(** * ImageStitching: homography estimation, RANSAC, warping and stitching

    A shallow embedding of [main.py] and the properties of its functions.

    Numbers.  numpy's float64 values are modelled as _extended rationals_:
    a finite value is an exact rational ([Qc]); the three special values
    [inf], [-inf] and [nan] are kept, because the perspective divide of
    [transform_points] produces them instead of raising.  Rounding is not
    modelled, and the two signed zeros are one value.

    Library calls.  [np.linalg.lstsq] is the exact minimum-norm
    least-squares solution, [np.linalg.inv] the exact inverse,
    [np.random.choice] an explicit tape of samples, and
    [RectBivariateSpline] a parameter of the warping section.  The
    OpenCV detector and matcher and the clicks of the user are
    parameters too; image files and pickle files are finite maps from
    paths to their contents. *)

From Stdlib Require Import QArith Qcanon Qround ZArith Lia Lqa Ascii.
From stdpp Require Import base list option numbers strings gmap sorting.

(** ** Extended rationals *)

Module Float.

Inductive fval : Type :=
| Fin (q : Qc)
| PInf
| NInf
| NaN.

#[global] Instance fval_eq_dec : EqDecision fval.
Proof. solve_decision. Defined.

Definition of_Z (z : Z) : fval := Fin (Q2Qc (inject_Z z)).

Definition is_finite (x : fval) : bool :=
  match x with Fin _ => true | _ => false end.

Definition fsign (x : fval) : comparison :=
  match x with
  | Fin q => (q ?= 0)%Qc
  | PInf => Gt
  | NInf => Lt
  | NaN => Eq
  end.

(** The infinity of a given sign; sign [Eq] (zero) gives [nan], as in
    [0 * inf] and [0 / 0]. *)
Definition inf_of_sign (c : comparison) : fval :=
  match c with Gt => PInf | Lt => NInf | Eq => NaN end.
(* ===== verification/Strconv.v ===== *)
(** * [strconv]: decimal numbers

    [strconv.Itoa], [strconv.FormatUint(x, 10)] and [strconv.ParseUint(s, 10, 0)]
    as the Socket.IO header codec uses them, with the round trip. *)

From S2P Require Import Prelude.

#[local] Open Scope Z_scope.

Definition digit (d : Z) : byte := z2b (48 + d).

Definition is_digit (c : byte) : bool := (48 <=? b2z c) && (b2z c <=? 57).

(** The digits of [n], most significant first, in front of [acc]. *)
Fixpoint format_digits (fuel : nat) (n : Z) (acc : bytes) : bytes :=
  match fuel with
  | O => acc
  | S fuel =>
      if n <? 10 then digit n :: acc
      else format_digits fuel (n / 10) (digit (n mod 10) :: acc)
  end.

(** Twenty digits hold every 64-bit number. *)
Definition FormatUint (n : Z) : bytes := format_digits 20 n [].

Definition Itoa (n : Z) : bytes :=
  if n <? 0 then "-"%byte :: format_digits 20 (- n) [] else format_digits 20 n [].

Inductive num_error := ErrSyntax | ErrRange.

(** The loop of [ParseUint]: the digit check comes before the overflow check, and
    both stop the scan. *)
Fixpoint ParseUint_loop (n : Z) (s : bytes) : Z + num_error :=
  match s with
  | [] => inl n
  | c :: s' =>
      if is_digit c then
        let n1 := n * 10 + (b2z c - 48) in
        if max_uint64 <? n1 then inr ErrRange else ParseUint_loop n1 s'
      else inr ErrSyntax
  end.

Definition ParseUint (s : bytes) : Z + num_error :=
  match s with
  | [] => inr ErrSyntax
  | _ => ParseUint_loop 0 s
  end.

(** ** Round trip *)

Lemma b2z_digit d : 0 <= d < 10 -> b2z (digit d) = 48 + d.
Proof. intros H. unfold digit. apply b2z_z2b_small. lia. Qed.

Lemma is_digit_digit d : 0 <= d < 10 -> is_digit (digit d) = true.
Proof. intros H. unfold is_digit. rewrite b2z_digit by exact H. lia. Qed.

Lemma format_digits_digits fuel n acc :
  0 <= n -> forallb is_digit acc = true -> forallb is_digit (format_digits fuel n acc) = true.
Proof.
  revert n acc. induction fuel as [|fuel IH]; intros n acc Hn Ha; cbn [format_digits]; [exact Ha|].
  destruct (Z.ltb_spec n 10).
  - cbn. rewrite is_digit_digit by lia. exact Ha.
  - apply IH; [apply Z.div_pos; lia|]. cbn. rewrite is_digit_digit; [exact Ha|].
    apply Z.mod_pos_bound. lia.
Qed.

Lemma format_digits_nonempty fuel n acc : (0 < fuel)%nat -> format_digits fuel n acc <> [].
Proof.
  revert n acc. induction fuel as [|fuel IH]; intros n acc Hf; [lia|]. cbn.
  destruct (n <? 10); [discriminate|]. destruct fuel as [|fuel]; [cbn; discriminate|].
  apply IH. lia.
Qed.

(** Parsing the digits of [n] after a prefix worth [m] gives [m * 10^k + n]. *)
Lemma parse_format fuel n acc :
  (0 < fuel)%nat -> 0 <= n < 10 ^ Z.of_nat fuel -> n <= max_uint64 ->
  ParseUint_loop 0 (format_digits fuel n acc) = ParseUint_loop n acc.
Proof.
  revert n acc. induction fuel as [|fuel IH]; intros n acc Hf Hn Hm; [lia|]. cbn [format_digits].
  unfold max_uint64 in *.
  destruct (Z.ltb_spec n 10).
  - cbn [ParseUint_loop]. rewrite is_digit_digit, b2z_digit by lia.
    unfold max_uint64. destruct (Z.ltb_spec (2 ^ 64 - 1) (0 * 10 + (48 + n - 48))); [lia|].
    f_equal. lia.
  - destruct fuel as [|fuel]; [cbn in Hn; lia|].
    rewrite Nat2Z.inj_succ, Z.pow_succ_r in Hn by lia.
    rewrite IH; [|lia| |].
    + cbn [ParseUint_loop]. pose proof (Z.mod_pos_bound n 10 ltac:(lia)).
      rewrite is_digit_digit, b2z_digit by lia.
      replace (n / 10 * 10 + (48 + n mod 10 - 48)) with n
        by (pose proof (Z.div_mod n 10 ltac:(lia)); lia).
      unfold max_uint64. destruct (Z.ltb_spec (2 ^ 64 - 1) n); [lia|]. reflexivity.
    + split; [apply Z.div_pos; lia|]. apply Z.div_lt_upper_bound; lia.
    + apply (Z.le_trans _ n); [|lia]. apply Z.div_le_upper_bound; lia.
Qed.

Lemma FormatUint_digits n : 0 <= n -> forallb is_digit (FormatUint n) = true.
Proof. intros Hn. by apply format_digits_digits. Qed.

Lemma FormatUint_nonempty n : FormatUint n <> [].
Proof. apply format_digits_nonempty. lia. Qed.

Lemma ParseUint_FormatUint n : 0 <= n <= max_uint64 -> ParseUint (FormatUint n) = inl n.
Proof.
  intros Hn. unfold ParseUint. pose proof (FormatUint_nonempty n).
  destruct (FormatUint n) as [|c s] eqn:E; [done|]. rewrite <- E.
  unfold FormatUint. rewrite parse_format; [reflexivity|lia| |lia].
  unfold max_uint64 in Hn. lia.
Qed.

Lemma Itoa_FormatUint n : 0 <= n -> Itoa n = FormatUint n.
Proof. intros Hn. unfold Itoa. destruct (Z.ltb_spec n 0); [lia|reflexivity]. Qed.

Lemma ParseUint_range s n : ParseUint s = inl n -> 0 <= n <= max_uint64.
Proof.
  unfold ParseUint. destruct s as [|c s]; [discriminate|].
  assert (forall s m, 0 <= m <= max_uint64 -> ParseUint_loop m s = inl n -> 0 <= n <= max_uint64) as H.
  { clear. intros s. induction s as [|c s IH]; intros m Hm; cbn [ParseUint_loop].
    - by intros [= <-].
    - destruct (is_digit c) eqn:Ed; [|discriminate].
      destruct (Z.ltb_spec max_uint64 (m * 10 + (b2z c - 48))); [discriminate|].
      apply IH. unfold is_digit in Ed. lia. }
  apply H. unfold max_uint64. lia.
Qed.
· · · · · · ·
## EXERCISE
Once the line containing "destruct (FormatUint n)" is found in the listing above, set down that line and every line after it, exactly.

## YOUR SOLUTION
  destruct (FormatUint n) as [|c s] eqn:E; [done|]. rewrite <- E.
  unfold FormatUint. rewrite parse_format; [reflexivity|lia| |lia].
  unfold max_uint64 in Hn. lia.
Qed.

Lemma Itoa_FormatUint n : 0 <= n -> Itoa n = FormatUint n.
Proof. intros Hn. unfold Itoa. destruct (Z.ltb_spec n 0); [lia|reflexivity]. Qed.

Lemma ParseUint_range s n : ParseUint s = inl n -> 0 <= n <= max_uint64.
Proof.
  unfold ParseUint. destruct s as [|c s]; [discriminate|].
  assert (forall s m, 0 <= m <= max_uint64 -> ParseUint_loop m s = inl n -> 0 <= n <= max_uint64) as H.
  { clear. intros s. induction s as [|c s IH]; intros m Hm; cbn [ParseUint_loop].
    - by intros [= <-].
    - destruct (is_digit c) eqn:Ed; [|discriminate].
      destruct (Z.ltb_spec max_uint64 (m * 10 + (b2z c - 48))); [discriminate|].
      apply IH. unfold is_digit in Ed. lia. }
  apply H. unfold max_uint64. lia.
Qed.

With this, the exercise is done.